I guess there will always be those who don’t really want to see what is really going on around them. When I went to the orphanage this morning and dropped off $600 US for the director to purchase a washing machine, some carpets, a couple of fans and a couple of hundred dollars worth of food, I really didn’t feel that I was “bombing the children.” After lunch, when I went to the 6 room school house that we have built with money raised by and from the soldiers of Camp Julien and their families, I didn’t really feel like I had “bombed the schools.” And in a couple of days, when I drop off at a needy mosque the brand new generator that was donated by a thoughtful citizen back in Canada, I probably won’t feel as if I have “bombed the holy places.” When I see the Engineers risk their lives to go out and collect up hundreds of kilograms of mines, RPG 7 rounds, and various other lethal munitions and blow them up, I don’t feel as if we are holding this country back. When the MP’s here on the camp go to the local police stations and provide training on proper search and arrest procedures, I don’t see that as contributing to the problems here. When the Health Services people here go out and provide cross training to the medical staff at the medical facilities near the camp…again I fail to see how we’re the problem.
I guess I missed out on just who was saying the U.S. was “the problem” in Afghanistan.
Must not be keeping up with my Canadian antiwar agitprop.
Anderson – It would help if you actually clicked on links provided.
Here is what Pro Patria was responding to. It was a comment made on his blog by a poster (Goallll1) who accused him of bombing Afghanistan:
Seeing as how this was a response to a specific comment wouldn’t it make sense to include the context in the post?
Otherwise the quote really rips a new one in that strawman.
And of course, until Iraq became an issue three years ago, the usual suspects were singing the Q word (quagmire) about Afghanistan.
But that’s gone down the memory hole now, I see.
McG, we made some rather sad errors in our conduct of the Afghan war, but who were the “usual suspects”? I was all for charging into Afghanistan and coming out with Osama’s head on a spike, and I would support declaring war against Pakistan tomorrow on much the same basis (assuming that their army/intel boys are indeed sheltering OBL).

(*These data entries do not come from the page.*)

(** After [k] rounds, byte [i < n + k] of the array is [cyc s i]. *)
Lemma self_written m' k i :
    write_bytes m (a .+ Z.of_nat (length s)) self_bytes = Some m' ->
    k <= room m a s -> i < length s + k ->
    mload (written m (a .+ Z.of_nat (length s)) self_bytes k) (a .+ Z.of_nat i)
    = Some (cyc s i).
  Proof.
    intros Hw Hk Hi. destruct (decide (i < length s)).
    - rewrite (mload_written_out _ _ _ _ Hw); [|simpl; lia].
      apply (cstring_load_lt _ _ _ _ _ Hs), cyc_lookup; lia.
    - replace (a .+ Z.of_nat i) with (a .+ Z.of_nat (length s) .+ Z.of_nat (i - length s))
        by (rewrite addr_add_add; f_equal; lia).
      rewrite (mload_write_bytes_in _ _ _ _ _ (write_bytes_take _ _ _ _ Hw k))
        by (rewrite length_take; unfold self_bytes; rewrite length_fmap, length_seq; lia).
      rewrite lookup_take_lt by lia. rewrite self_bytes_lookup by lia.
      replace i with (length s + (i - length s)) at 2 by lia. by rewrite cyc_shift.
  Qed.
End SelfConcat.

(** C25: ms_concat(s, s) on a non-empty string (source and destination the
    same array, which the spec does not exclude and [strcat] leaves
    undefined): the copy loop overwrites the terminator with [s[0]] before
    reading it, so it never meets a null byte; it fills the rest of the
    array with copies of [s] and then writes past its end. *)
Theorem ms_concat_self m a s :
  cstring m a s -> s <> [] -> Ars.ms_concat (Some a) (Some a) m = Fault OutOfBounds.
Proof.
  intros Hs Hne. unfold Ars.ms_concat. run_asserts.
  eapply bind_Ok_then; [by apply ms_length_correct|]. cbv beta.
  apply bind_Fault. unfold while.
  destruct (self_bytes_write m a s Hs) as [m' Hw].
  destruct (room_pos m a s Hs) as [Hr Hend].
  pose proof (fun k i => self_written m a s Hs m' k i Hw) as Hwr.
  assert (length s <> 0) by (destruct s; simpl; [done|lia]).
  apply (loop_count_fault _ (fun k => Z.of_nat k)
           (fun k => written m (a .+ Z.of_nat (length s)) (self_bytes m a s) k) (room m a s));
    [intros k Hk| |].
  - eapply while_step_true; [apply (nonnul_at_true _ _ (cyc s k)); [apply Hwr; lia|]|].
    + by apply (cyc_nonnul m a).
    + apply (copy_body_step _ _ _ _ m' (fun i => a .+ (Z.of_nat (length s) + i)) _ (cyc s k) Hw);
        [by rewrite addr_add_add|apply Hwr; lia|by apply self_bytes_lookup].
  - eapply while_step_body_fault;
      [apply (nonnul_at_true _ _ (cyc s (room m a s))); [apply Hwr; lia|by apply (cyc_nonnul m a)]|].
    cbv beta. eapply bind_Ok_then; [apply load_Ok, Hwr; lia|]. cbv beta.
    apply bind_Fault, store_Fault, mstore_None_out.
    rewrite (blen_write_bytes _ _ _ _ _ (write_bytes_take _ _ _ _ Hw _)). simpl. lia.
  - cbv beta. change (written _ _ _ 0) with m. unfold fuel_of, mem_fuel.
    pose proof (blen_le_mem_size m (ablock a)). pose proof (cstring_bounds _ _ _ Hs). lia.
Qed.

As for clicking through, mea culpa, but one freak on a comment thread is not a body of opinion worth taking note of. Come now, people—if you want to get upset about a potential point of view, type it into Google, and damned if somebody won’t turn out to think just that.
For ex, here’re some dingbats for you:
I assume that their errors of fact and judgment do not need pointing out to OTB readers. But 3 ladies in Alabama (!) do not add up to “the usual suspects.”
Not only 3 ladies from Alabama, but an entire movement. Hell, you could have recorded those words from a CIndy Sheehan speeech!
“An entire movement”? Like I said, it’s a big country.
Both the Afghan and Iraq wars have been mismanaged to some degree, but the former was definitely both justified and necessary. You’re not going to find more than a fringe in the U.S. to disagree with that, whereas at least half the country seems to think that the Iraq war was a mistake.